A recent study in The European Journal of Clinical Nutrition found that the meat of grass-fed livestock not only had substantially less fat than grain-fed meat but that the type of fats found in grass-fed meat were much healthier. (Grass-fed meat has more omega three fatty acids and fewer omega six, which is believed to promote heart disease; it also contains betacarotine and CLA, another "good" fat.)

A growing body of research suggests that many of the health problems associated with eating beef are really problems with cornfed beef. In the same way ruminants have not evolved to eat grain, humans may not be well adapted to eating grain-fed animals. Yet the USDA's grading system continues to reward marbling - that is, intermuscular fat - and thus the feeding of corn to cows.

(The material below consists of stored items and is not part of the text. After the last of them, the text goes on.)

(* ===== verification/Server.v ===== *)
(** * Server: the program that runs the database

    Models db/src/bin/server.rs and the rest of
    net/framework/src/scheduler/context.rs: loading the data and extensions of the
    configured workload; NetBricks' threads, one for every core, and the commands
    that they are sent; the set-up of a dispatcher and its scheduler on each; and the
    replacement of a scheduler that is late, as the main thread sees it (file
    Watchdog has it with the threads it races with).

    The signal handler for stack overflows, the logger, the thread of the installer
    and the thread-local copies of the machine-learning models are left out.  What
    Ipv4Addr::from_str makes of a text is an argument, and so are the identifiers
    of threads. *)

From Stdlib Require Import Ascii String.
From stdpp Require Import strings gmap.
From S2P Require Import Prelude Packed Headers Packet Rpc Alloc Store Handlers Programs Ext Context Task Master.
From S2P Require Import Sched Dispatch Loaders LoadSafety NetSched Config NetConfig Watchdog.

Lemma NoDup_replace {A} (l : list A) i x : NoDup l → x ∉ l → NoDup (<[i := x]> l).
Proof.
  rewrite !NoDup_alt. intros Hl Hx a b y Ha Hb.
  apply list_lookup_insert_Some in Ha as [(<- & <- & _)|[Hne Ha]], Hb as [(<- & Hy & _)|[Hne' Hb]]; try done.
  - exfalso. apply Hx. by eapply list_elem_of_lookup_2.
  - exfalso. subst. apply Hx. by eapply list_elem_of_lookup_2.
  - by apply (Hl a b y).
Qed.

(** ** Data and extensions *)

Section populate.
Context `{BytesCrate} `{Crypto} `{Loader} (fs : FS).
(** The rows of the data set, and the build feature "ml-model". *)
Context (rows : list bytes) (ml_model : bool).

Definition Database : Type := Store * ExtensionManager.

Definition each_tenant (num_tenants : Z) (f : Database → Z → outcome Database) (x : Database) : outcome Database :=
  ofold f x (one_to num_tenants).

Definition fill_and_load (fill : Store → Z → outcome Store) (x : Database) (tenant : Z) : outcome Database :=
  s ← fill x.1 tenant;
  em ← load_test fs x.2 tenant;
  Ret (s, em).

Definition populate (c : ServerConfig) (x : Database) : outcome Database :=
  let w := workload c in
  let records := num_records c in
  let each fill := each_tenant (num_tenants c) (fill_and_load fill) x in
  if bool_decide (w = "YCSB"%string) then each (λ s tenant, fill_test s tenant 1 records)
  else if bool_decide (w = "TAO"%string) then each (λ s tenant, fill_tao s tenant records)
  else if bool_decide (w = "AGGREGATE"%string) then each (λ s tenant, fill_aggregate s tenant 1 records)
  else if bool_decide (w = "PUSHBACK"%string) then each (λ s tenant, fill_test s tenant 1 records)
  else if bool_decide (w = "ANALYSIS"%string) then
    s ← fill_analysis rows x.1 (num_tenants c);
    x ← each_tenant (num_tenants c) (fill_and_load (λ s _, Ret s)) (s, x.2);
    _ ← assert_ (ml_model = true);
    Ret x
  else if bool_decide (w = "AUTH"%string) then each (λ s tenant, fill_auth s tenant 1 records)
  else if bool_decide (w = "MIX"%string) then
    s ← fill_mix rows x.1 (num_tenants c) records;
    x ← each_tenant (num_tenants c) (fill_and_load (λ s _, Ret s)) (s, x.2);
    _ ← assert_ (ml_model = true);
    Ret x
  else if bool_decide (w = "YCSBT"%string) then each (λ s tenant, fill_ycsb s tenant 1 records)
  else if bool_decide (w = "CHECKSUM"%string) then each (λ s tenant, fill_aggregate s tenant 1 records)
  else fill_and_load (λ s tenant, fill_test s tenant 100 0) x 100.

The economic logic behind corn is unassailable, and on a factory farm, there is no other kind. Calories are calories, and corn is the cheapest, most convenient source of calories. Of course the identical industrial logic - protein is protein - led to the feeding of rendered cow parts back to cows, a practice the FDA banned in 1997 after scientists realized it was spreading mad-cow disease.

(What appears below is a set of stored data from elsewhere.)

(** * Invitation lifecycle of the Digby Dolphins cloud functions

    A shallow embedding of [functions/invitations.js]: the callable functions
    [sendInvitations], [resendInvitation], [deleteInvitation],
    [getInvitations], [verifyInvitation] and [acceptInvitation], run against
    an in-memory document store.

    What the functions read from outside the store (the clock, the random
    source, the id chosen by [collection.doc()], the commit time that
    resolves [FieldValue.serverTimestamp()], the fate of
    [transporter.sendMail]) is handed to them in an [Env] record, one record
    per call, and one per loop iteration of [sendInvitations]. Reads and
    writes of the store itself do not fail, and the text of the mails is
    left out: of a mail only its fate matters to the functions.

    The store is keyed by document ids, and [doc(id)] is modelled for the
    strings that are document ids ([document_id] below): for the empty
    string, or a string with a slash, the client library refuses the path or
    resolves it outside the collection, which the store does not represent.
    Where the outcome stated for a request depends on it, the statement
    names this condition. *)

From Stdlib Require Import ZArith Lia Ascii.
From stdpp Require Import gmap strings list sorting.

Local Open Scope string_scope.
Local Open Scope Z_scope.

(** ** JavaScript values *)

(** An exception as [new Error(message)] builds it: every [throw] of the
    module uses the constructor [Error], whose [name] property is the string Error. *)
Record JsError := mkJsError { err_name : string; message : string }.

Definition Error (msg : string) : JsError :=
  {| err_name := "Error"; message := msg |}.

(** Truthiness of a string, and of a property that may be missing. *)
Definition truthy (s : string) : bool := negb (String.eqb s "").

(** [s.length] counts UTF-16 code units. A string here holds the UTF-8
    bytes of the text: the first byte of a character counts for one unit,
    for two when the character takes four bytes (a surrogate pair in
    UTF-16), and a continuation byte for none. *)
Definition utf16_units (c : ascii) : nat :=
  let n := N_of_ascii c in
  if (n <? 128)%N then 1
  else if (n <? 192)%N then 0
  else if (n <? 240)%N then 1
  else 2.

Fixpoint js_length (s : string) : nat :=
  match s with
  | EmptyString => 0
  | String c rest => utf16_units c + js_length rest
  end.

Definition truthy_opt (o : option string) : bool :=
  match o with
  | Some s => truthy s
  | None => false
  end.

(** [a || b] where [a] may be undefined and [b] is a string. *)
Definition js_or (a : option string) (b : string) : string :=
  match a with
  | Some s => if truthy s then s else b
  | None => b
  end.

(** ** Timestamps *)

(** A Firestore [Timestamp]: whole seconds since the epoch and the
    nanoseconds within that second. *)
Record Timestamp := mkTimestamp { seconds : Z; nanoseconds : Z }.

(** [Timestamp.fromDate(new Date(ms))], which is [Timestamp.fromMillis(ms)]. *)
Definition Timestamp_fromDate (ms : Z) : Timestamp :=
  {| seconds := ms / 1000; nanoseconds := (ms - (ms / 1000) * 1000) * 1000000 |}.

(** [7 * 24 * 60 * 60 * 1000], the lifetime of a token in milliseconds. *)
Definition sevenDays : Z := 7 * 24 * 60 * 60 * 1000.

(** Chronological order on timestamps, and a timestamp moved by whole
    seconds; the code itself never compares more than [seconds]. *)
Definition ts_lt (a b : Timestamp) : Prop :=
  seconds a < seconds b ∨ (seconds a = seconds b ∧ nanoseconds a < nanoseconds b).

Definition ts_le (a b : Timestamp) : Prop := ¬ ts_lt b a.

Definition ts_plus_seconds (t : Timestamp) (s : Z) : Timestamp :=
  {| seconds := seconds t + s; nanoseconds := nanoseconds t |}.

(** Seven days in seconds. *)
Definition sevenDaysSeconds : Z := 7 * 24 * 60 * 60.

#[global] Instance Timestamp_eq_dec : EqDecision Timestamp.
Proof. solve_decision. Defined.

#[global] Instance ts_lt_dec a b : Decision (ts_lt a b).
Proof. unfold ts_lt. apply _. Defined.

#[global] Instance ts_le_dec a b : Decision (ts_le a b).
Proof. unfold ts_le. apply _. Defined.

(** ** What a call reads from outside the store *)

Record Env := mkEnv {
  Date_now : Z;                 (* Date.now(), milliseconds since the epoch *)
  entropy : nat → Byte.byte;    (* the bytes crypto.randomBytes hands out *)
  autoId : string;              (* the id chosen by collection.doc() *)
  serverTimestamp : Timestamp;  (* commit time, for FieldValue.serverTimestamp() *)
  sendMail : option string      (* None: the mail is sent; Some m: sendMail
                                   rejects with an Error whose message is m *)
}.

(** [Timestamp.now()] reads the same clock as [Date.now()]. *)
Definition Timestamp_now (env : Env) : Timestamp := Timestamp_fromDate (Date_now env).

(** ** Token generator *)

Definition hex_digit (n : N) : ascii :=
  match n with
  | 0%N => "0" | 1%N => "1" | 2%N => "2" | 3%N => "3"
  | 4%N => "4" | 5%N => "5" | 6%N => "6" | 7%N => "7"
  | 8%N => "8" | 9%N => "9" | 10%N => "a" | 11%N => "b"
  | 12%N => "c" | 13%N => "d" | 14%N => "e" | _ => "f"
  end%char.

(** [buf.toString('hex')]: two lower-case digits per byte. *)
Fixpoint toString_hex (buf : list Byte.byte) : string :=
  match buf with
  | [] => ""
  | b :: rest =>
      let n := Byte.to_N b in
      String (hex_digit (n / 16)) (String (hex_digit (n mod 16)) (toString_hex rest))
  end.

Definition randomBytes (env : Env) (n : nat) : list Byte.byte :=
  entropy env <$> seq 0 n.

Definition generateToken (env : Env) : string :=
  toString_hex (randomBytes env 32).

(** ** Documents and the store *)

(** A document of the [invitations] collection. [sendInvitations] writes the
    first seven fields; [updatedAt], [acceptedAt] and [acceptedBy] appear with
    [resendInvitation] and [acceptInvitation]; [role] is read by
    [verifyInvitation]. *)
Record Invitation := mkInvitation {
  inv_id : string;
  inv_email : string;
  inv_token : string;
  inv_status : string;
  inv_createdAt : Timestamp;
  inv_createdBy : string;
  inv_expiresAt : Timestamp;
  inv_role : option string;
  inv_updatedAt : option Timestamp;
  inv_acceptedAt : option Timestamp;
  inv_acceptedBy : option string
}.

(** A document of the [users] collection, as far as the functions read it. *)
Record UserDoc := mkUserDoc {
  usr_email : option string;
  usr_role : option string
}.

#[global] Instance Invitation_eq_dec : EqDecision Invitation.
Proof. solve_decision. Defined.

#[global] Instance UserDoc_eq_dec : EqDecision UserDoc.
Proof. solve_decision. Defined.

(** Both collections, keyed by document id. *)
Record Store := mkStore {
  users : gmap string UserDoc;
  invitations : gmap string Invitation
}.

(** ** Requests *)

Record AuthToken := mkAuthToken {
  tok_role : option string;     (* the custom claim [role] *)
  tok_email : string
}.

Record AuthData := mkAuthData { uid : string; auth_token : AuthToken }.

Record CallableRequest (D : Type) := mkRequest {
  data : D;
  auth : option AuthData
}.
Arguments mkRequest {D} _ _.
Arguments data {D} _.
Arguments auth {D} _.

(** ** Results, exceptions and state *)

Inductive Res (A : Type) : Type :=
  | Ok (a : A)
  | Throw (e : JsError).
Arguments Ok {A} _.
Arguments Throw {A} _.

(** A function body: it runs on a store and leaves a store, whether it
    returns or throws (a write made before a [throw] stays). *)
Definition Fn (A : Type) : Type := Store → Res A * Store.

Definition ret {A} (a : A) : Fn A := λ st, (Ok a, st).

Definition throw {A} (e : JsError) : Fn A := λ st, (Throw e, st).

Definition bind {A B} (m : Fn A) (k : A → Fn B) : Fn B :=
  λ st, match m st with
        | (Ok a, st') => k a st'
        | (Throw e, st') => (Throw e, st')
        end.

(** [try { body } catch (err) { handler }]. *)
Definition try_catch {A} (body : Fn A) (handler : JsError → Fn A) : Fn A :=
  λ st, match body st with
        | (Ok a, st') => (Ok a, st')
        | (Throw e, st') => handler e st'
        end.

Notation "'let!' x ':=' m 'in' k" := (bind m (λ x, k))
  (at level 10, x name, m at level 100, k at level 200).
Notation "m ';;' k" := (bind m (λ _, k))
  (at level 100, k at level 200, right associativity).

(** ** Store access *)

(** Firestore lists the documents of a query that names no [orderBy] by
    document id, ascending, the ids compared byte by byte. *)
Definition id_le (a b : string) : Prop := String.leb a b = true.

#[global] Instance id_le_dec a b : Decision (id_le a b).
Proof. unfold id_le. apply _. Defined.

Definition by_document_id {A} (a b : string * A) : Prop := id_le a.1 b.1.

#[global] Instance by_document_id_dec {A} (a b : string * A) :
  Decision (by_document_id a b).
Proof. unfold by_document_id. apply _. Defined.

(** The documents of a collection that pass a filter, in that order. *)
Definition where_ {A} (P : A → Prop) `{∀ x, Decision (P x)}
    (c : gmap string A) : list A :=
  (merge_sort by_document_id (map_to_list (filter (λ d, P d.2) c))).*2.

(** [.limit(1)]. *)
Definition limit1 {A} (docs : list A) : list A := take 1 docs.

(** [snapshot.empty]. *)
Definition empty_snapshot {A} (docs : list A) : bool :=
  match docs with
  | [] => true
  | _ :: _ => false
  end.

(** [db.collection('users').doc(uid).get()]. *)
Definition users_doc_get (id : string) : Fn (option UserDoc) :=
  λ st, (Ok (users st !! id), st).

(** [db.collection('users').where('email', '==', email).limit(1).get()]. *)
Definition users_where_email (email : string) : Fn (list UserDoc) :=
  λ st, (Ok (limit1 (where_ (λ u, usr_email u = Some email) (users st))), st).

(** [db.collection('invitations').doc(id).get()], for a document id. *)
Definition invitations_doc_get (id : string) : Fn (option Invitation) :=
  λ st, (Ok (invitations st !! id), st).

(** The query of [sendInvitations]: pending invitations of an address. *)
Definition pending_for (email : string) (inv : Invitation) : Prop :=
  inv_email inv = email ∧ inv_status inv = "pending".

Definition invitations_where_pending (email : string) : Fn (list Invitation) :=
  λ st, (Ok (limit1 (where_ (pending_for email) (invitations st))), st).

(** The query of [verifyInvitation]: address, token and status. *)
Definition matches (email token : string) (inv : Invitation) : Prop :=
  inv_email inv = email ∧ inv_token inv = token ∧ inv_status inv = "pending".

Definition invitations_where_token (email token : string) : Fn (list Invitation) :=
  λ st, (Ok (limit1 (where_ (matches email token) (invitations st))), st).

(** [invitationRef.set(doc)] on the reference [doc(id)]. *)
Definition invitations_set (id : string) (doc : Invitation) : Fn unit :=
  λ st, (Ok tt, {| users := users st; invitations := <[id := doc]> (invitations st) |}).

(** [invitationDoc.ref.update(...)]: the callers have read the document at
    [id] just before, so it is there; the fields named in the update are
    replaced and the others kept. *)
Definition invitations_update (id : string) (f : Invitation → Invitation) : Fn unit :=
  λ st, (Ok tt, {| users := users st; invitations := alter f id (invitations st) |}).

(** [db.collection('invitations').doc(id).delete()], for a document id: no
    error when the document is missing. *)
Definition invitations_delete (id : string) : Fn unit :=
  λ st, (Ok tt, {| users := users st; invitations := delete id (invitations st) |}).

(** [transporter.sendMail(mailOptions)]. *)
Definition transporter_sendMail (env : Env) : Fn unit :=
  match sendMail env with
  | None => ret tt
  | Some m => throw (Error m)
  end.

(** ** The administrator check

    Each of the four administrator functions opens with the same two steps;
    they differ in the wording of the messages only. The first step runs
    before the function's [try], the second inside it. *)

(** [if (!request.auth) throw new Error('Unauthorized: You must be logged in to ...')]. *)
Definition requireAuth {D} (request : CallableRequest D) (what : string) : Fn AuthData :=
  match auth request with
  | None => throw (Error ("Unauthorized: You must be logged in to " +:+ what))
  | Some a => ret a
  end.

(** The custom claim first, the [users] document of the caller second. *)
Definition requireAdmin (a : AuthData) (what : string) : Fn unit :=
  if negb (truthy_opt (tok_role (auth_token a)))
     || negb (bool_decide (tok_role (auth_token a) = Some "admin"))
  then
    let! userDoc := users_doc_get (uid a) in
    match userDoc with
    | Some u =>
        if bool_decide (usr_role u = Some "admin") then ret tt
        else throw (Error ("Unauthorized: Only admins can " +:+ what))
    | None => throw (Error ("Unauthorized: Only admins can " +:+ what))
    end
  else ret tt.

(** [catch (err) { throw new Error(`<prefix>: ${err.message}`) }]. *)
Definition rethrow {A} (prefix : string) (err : JsError) : Fn A :=
  throw (Error (prefix +:+ ": " +:+ message err)).

(** ** sendInvitations *)

Record SendData := mkSendData {
  emails : list string;
  invitedBy : option string
}.

Record FailedItem := mkFailed { f_email : string; reason : string }.

Record Results := mkResults {
  success : list string;
  failed : list FailedItem
}.

#[global] Instance FailedItem_eq_dec : EqDecision FailedItem.
Proof. solve_decision. Defined.

Definition push_success (r : Results) (email : string) : Results :=
  {| success := success r ++ [email]; failed := failed r |}.

Definition push_failed (r : Results) (email why : string) : Results :=
  {| success := success r; failed := failed r ++ [mkFailed email why] |}.

(** The record that [invitationRef.set] writes. *)
Definition newInvitation (env : Env) (createdBy email : string) : Invitation :=
  {| inv_id := autoId env;
     inv_email := email;
     inv_token := generateToken env;
     inv_status := "pending";
     inv_createdAt := serverTimestamp env;
     inv_createdBy := createdBy;
     inv_expiresAt := Timestamp_fromDate (Date_now env + sevenDays);
     inv_role := None;
     inv_updatedAt := None;
     inv_acceptedAt := None;
     inv_acceptedBy := None |}.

Make that mostly banned. The FDA's rules against feeding ruminant protein to ruminants make exceptions for "blood products" (even though they contain protein) and fat. Indeed, my steer has probably dined on beef tallow recycled from the very slaughterhouse he's heading to in June. "Fat is fat", the feedlot manager shrugged when I raised an eyebrow.

FDA rules still permit feedlots to feed nonruminant animal protein to cows. Feather meal is an accepted cattle feed, as are pig and fish protein and chicken manure.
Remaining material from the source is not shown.